(* ===== verification/AtspiCache.v ===== *)
(** * The bounded cache of the AT-SPI adapter

    Models [xenoteer-atspi/src/cache.rs], with the classifications and the identity
    fingerprint of [semantic.rs] that it stores: object addresses, the normalization of the
    two cache signatures, and the cache that the adapter's actor owns, with its incremental
    mutations and its pages.  A [usize] has 64 bits; the sizes of the Rust types, which the
    byte accounting uses, and SHA-256 are parameters. *)

From stdpp Require Import base numbers list option gmap strings sorting.
From Stdlib Require Import Lia Ascii.
From S2P Require Import Prelude Binary64.

Local Open Scope N_scope.

Definition MAX_ADDRESS_BYTES : N := 4 * 1024.
Definition MAX_BUS_NAME_BYTES : N := 255.
Definition MAX_LEGACY_CHILDREN : N := 100000.
Definition MAX_MUTATION_ADDRESSES : N := 4096.
Definition MAX_SELECTION_RANGES : N := 256.

(** [str::len] of the bytes of a string; [saturating_add], [saturating_mul] of [usize]. *)
Definition byte_len (s : string) : N := N.of_nat (String.length s).
Definition saturating_add (a b : N) : N := N.min (a + b) u64_max.
Definition saturating_mul (a b : N) : N := N.min (a * b) u64_max.

(** [CacheError]. *)
Module CacheError.
Inductive t :=
  | InvalidLimit (what : string)
  | InvalidAddress (what : string)
  | Malformed (what : string)
  | GenerationExhausted (what : string)
  | LimitExceeded (resource : string) (actual max : N).
End CacheError.
#[local] Abbreviation Error := CacheError.t.
Import CacheError.

(** ** Addresses *)
Module ObjectAddress.
Record t := mk { bus_name : string; object_path : string }.
#[export] Instance object_address_eq_dec : EqDecision t.
Proof. solve_decision. Defined.
#[export] Instance object_address_countable : Countable t :=
  inj_countable' (fun '(mk b p) => (b, p)) (fun '(b, p) => mk b p) (fun '(mk _ _) => eq_refl).

(** The derived [Ord]. *)
Definition cmp (x y : t) : comparison :=
  then_with (String.compare (bus_name x) (bus_name y)) (String.compare (object_path x) (object_path y)).

(** [ObjectAddress::new]. *)
Definition new (bus path : string) : result t Error :=
  try! ensure (bus = ""%string \/ String.prefix ":" bus = false) (InvalidAddress "bus name is not unique") in
  try! ensure (path = ""%string \/ String.prefix "/" path = false)
         (InvalidAddress "object path is not absolute") in
  try! ensure (MAX_BUS_NAME_BYTES < byte_len bus \/ MAX_ADDRESS_BYTES < byte_len path)
         (LimitExceeded "object address bytes"
            (if decide (MAX_BUS_NAME_BYTES < byte_len bus) then byte_len bus else byte_len path)
            (if decide (MAX_BUS_NAME_BYTES < byte_len bus) then MAX_BUS_NAME_BYTES else MAX_ADDRESS_BYTES)) in
  Ok (mk bus path).
End ObjectAddress.
Export (hints) ObjectAddress.
#[local] Abbreviation Address := ObjectAddress.t.

(** ** Limits *)
Module CacheLimits.
Record t := mk {
  max_nodes : N; max_string_bytes : N; max_item_bytes : N; max_total_bytes : N;
  max_bootstrap_bytes : N; max_interfaces : N; max_states : N; max_children : N }.

Definition default : t :=
  mk 100000 (64 * 1024) (256 * 1024) (256 * 1024 * 1024) (128 * 1024 * 1024) 64 128 MAX_LEGACY_CHILDREN.

(** [CacheLimits::validate]. *)
Definition validate (self : t) : result t Error :=
  try! try_each (fun '(resource, value) => ensure (value = 0) (InvalidLimit resource))
         [("cached nodes"%string, max_nodes self); ("string bytes"%string, max_string_bytes self);
          ("cache item bytes"%string, max_item_bytes self); ("total cache bytes"%string, max_total_bytes self);
          ("cache bootstrap bytes"%string, max_bootstrap_bytes self); ("interfaces"%string, max_interfaces self);
          ("states"%string, max_states self); ("legacy children"%string, max_children self)] in
  try! ensure (MAX_LEGACY_CHILDREN < max_children self)
         (LimitExceeded "legacy children configuration" (max_children self) MAX_LEGACY_CHILDREN) in
  try! ensure (max_total_bytes self < max_item_bytes self)
         (Malformed "cache item byte limit exceeds total cache byte limit") in
  Ok self.
End CacheLimits.

(** ** Items *)

(** [TextProtection]. *)
Inductive TextProtection := Protected | Unprotected | UnknownProtection.
#[export] Instance text_protection_eq_dec : EqDecision TextProtection.
Proof. solve_decision. Defined.

(** [classify_text_protection]. *)
Definition classify_text_protection (role : N) : TextProtection :=
  if decide (role = 40) then Protected else if decide (role <= 129) then Unprotected else UnknownProtection.

(** [NormalizedCacheItem]. *)
Module CacheItem.
Record t := mk {
  object : Address; application : Address; parent : option Address;
  index_in_parent : option N; child_count : option N; legacy_children : list Address;
  interfaces : list string; name : string; description : string; role : N;
  text_protection : TextProtection; states : list N }.
#[export] Instance cache_item_eq_dec : EqDecision t.
Proof. solve_decision. Defined.
End CacheItem.
Export (hints) CacheItem.

(** [ModernCacheItem], [LegacyCacheItem]: [short_name] is the name, [name] the description. *)
Module ModernItem.
Record t := mk {
  object : Address; application : Address; parent : option Address;
  index_in_parent : Z; child_count : Z; interfaces : list string;
  short_name : string; role : N; name : string; states : list N }.
End ModernItem.
Module LegacyItem.
Record t := mk {
  object : Address; application : Address; parent : option Address;
  children : list Address; interfaces : list string;
  short_name : string; role : N; name : string; states : list N }.
End LegacyItem.

(** [application_root_has_external_parent]. *)
Definition application_root_has_external_parent (object application : Address) (parent : option Address) : bool :=
  bool_decide (object = application) &&
  match parent with
  | Some parent => bool_decide (ObjectAddress.bus_name parent <> ObjectAddress.bus_name application)
  | None => false
  end.

(** [usize::try_from] of an [i32]. *)
Definition usize_try_from (z : Z) : option N := if decide (0 <= z)%Z then Some (Z.to_N z) else None.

===

Work instructions:
For each line of the entries that holds the word "EqDecision", pull that line out.

Output below:
#[export] Instance object_address_eq_dec : EqDecision t.
#[export] Instance text_protection_eq_dec : EqDecision TextProtection.
#[export] Instance cache_item_eq_dec : EqDecision t.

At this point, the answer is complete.